• [Entries provided]:
· · · · · · ·

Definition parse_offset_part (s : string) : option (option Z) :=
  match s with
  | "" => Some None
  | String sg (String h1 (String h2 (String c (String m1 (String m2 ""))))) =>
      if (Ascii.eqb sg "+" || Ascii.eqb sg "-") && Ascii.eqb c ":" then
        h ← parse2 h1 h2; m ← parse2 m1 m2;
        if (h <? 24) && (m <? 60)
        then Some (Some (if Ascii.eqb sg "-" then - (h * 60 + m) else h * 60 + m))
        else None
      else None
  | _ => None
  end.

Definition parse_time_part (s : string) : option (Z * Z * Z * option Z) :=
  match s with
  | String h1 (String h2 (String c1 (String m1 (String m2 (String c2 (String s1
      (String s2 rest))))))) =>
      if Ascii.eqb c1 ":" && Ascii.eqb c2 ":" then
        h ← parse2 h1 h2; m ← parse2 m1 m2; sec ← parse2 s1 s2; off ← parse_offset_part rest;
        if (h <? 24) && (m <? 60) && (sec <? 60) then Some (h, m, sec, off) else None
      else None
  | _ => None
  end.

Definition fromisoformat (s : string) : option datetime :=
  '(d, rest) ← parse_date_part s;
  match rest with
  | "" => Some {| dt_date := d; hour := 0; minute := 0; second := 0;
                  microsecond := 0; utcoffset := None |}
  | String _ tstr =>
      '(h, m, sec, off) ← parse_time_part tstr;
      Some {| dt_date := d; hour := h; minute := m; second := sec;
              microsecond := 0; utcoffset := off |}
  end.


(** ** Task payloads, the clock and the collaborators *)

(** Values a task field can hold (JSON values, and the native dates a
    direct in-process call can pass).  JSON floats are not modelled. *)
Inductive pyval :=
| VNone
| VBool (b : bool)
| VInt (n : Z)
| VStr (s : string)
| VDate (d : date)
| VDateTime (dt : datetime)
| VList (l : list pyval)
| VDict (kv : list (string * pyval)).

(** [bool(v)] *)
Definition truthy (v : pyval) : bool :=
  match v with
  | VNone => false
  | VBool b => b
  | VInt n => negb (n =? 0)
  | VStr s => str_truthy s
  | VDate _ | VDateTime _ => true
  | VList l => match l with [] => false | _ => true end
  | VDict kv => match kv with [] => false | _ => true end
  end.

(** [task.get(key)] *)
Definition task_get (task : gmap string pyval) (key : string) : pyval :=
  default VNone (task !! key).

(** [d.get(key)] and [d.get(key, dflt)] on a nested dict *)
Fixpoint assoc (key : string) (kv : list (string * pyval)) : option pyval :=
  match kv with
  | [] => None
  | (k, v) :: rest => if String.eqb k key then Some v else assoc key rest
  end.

· · · · · · ·

• [What to produce]: Copy out all the entries exactly once more.

• [Result]:
Definition parse_offset_part (s : string) : option (option Z) :=
  match s with
  | "" => Some None
  | String sg (String h1 (String h2 (String c (String m1 (String m2 ""))))) =>
      if (Ascii.eqb sg "+" || Ascii.eqb sg "-") && Ascii.eqb c ":" then
        h ← parse2 h1 h2; m ← parse2 m1 m2;
        if (h <? 24) && (m <? 60)
        then Some (Some (if Ascii.eqb sg "-" then - (h * 60 + m) else h * 60 + m))
        else None
      else None
  | _ => None
  end.

Definition parse_time_part (s : string) : option (Z * Z * Z * option Z) :=
  match s with
  | String h1 (String h2 (String c1 (String m1 (String m2 (String c2 (String s1
      (String s2 rest))))))) =>
      if Ascii.eqb c1 ":" && Ascii.eqb c2 ":" then
        h ← parse2 h1 h2; m ← parse2 m1 m2; sec ← parse2 s1 s2; off ← parse_offset_part rest;
        if (h <? 24) && (m <? 60) && (sec <? 60) then Some (h, m, sec, off) else None
      else None
  | _ => None
  end.

Definition fromisoformat (s : string) : option datetime :=
  '(d, rest) ← parse_date_part s;
  match rest with
  | "" => Some {| dt_date := d; hour := 0; minute := 0; second := 0;
                  microsecond := 0; utcoffset := None |}
  | String _ tstr =>
      '(h, m, sec, off) ← parse_time_part tstr;
      Some {| dt_date := d; hour := h; minute := m; second := sec;
              microsecond := 0; utcoffset := off |}
  end.


(** ** Task payloads, the clock and the collaborators *)

(** Values a task field can hold (JSON values, and the native dates a
    direct in-process call can pass).  JSON floats are not modelled. *)
Inductive pyval :=
| VNone
| VBool (b : bool)
| VInt (n : Z)
| VStr (s : string)
| VDate (d : date)
| VDateTime (dt : datetime)
| VList (l : list pyval)
| VDict (kv : list (string * pyval)).

(** [bool(v)] *)
Definition truthy (v : pyval) : bool :=
  match v with
  | VNone => false
  | VBool b => b
  | VInt n => negb (n =? 0)
  | VStr s => str_truthy s
  | VDate _ | VDateTime _ => true
  | VList l => match l with [] => false | _ => true end
  | VDict kv => match kv with [] => false | _ => true end
  end.

(** [task.get(key)] *)
Definition task_get (task : gmap string pyval) (key : string) : pyval :=
  default VNone (task !! key).

(** [d.get(key)] and [d.get(key, dflt)] on a nested dict *)
Fixpoint assoc (key : string) (kv : list (string * pyval)) : option pyval :=
  match kv with
  | [] => None
  | (k, v) :: rest => if String.eqb k key then Some v else assoc key rest
  end.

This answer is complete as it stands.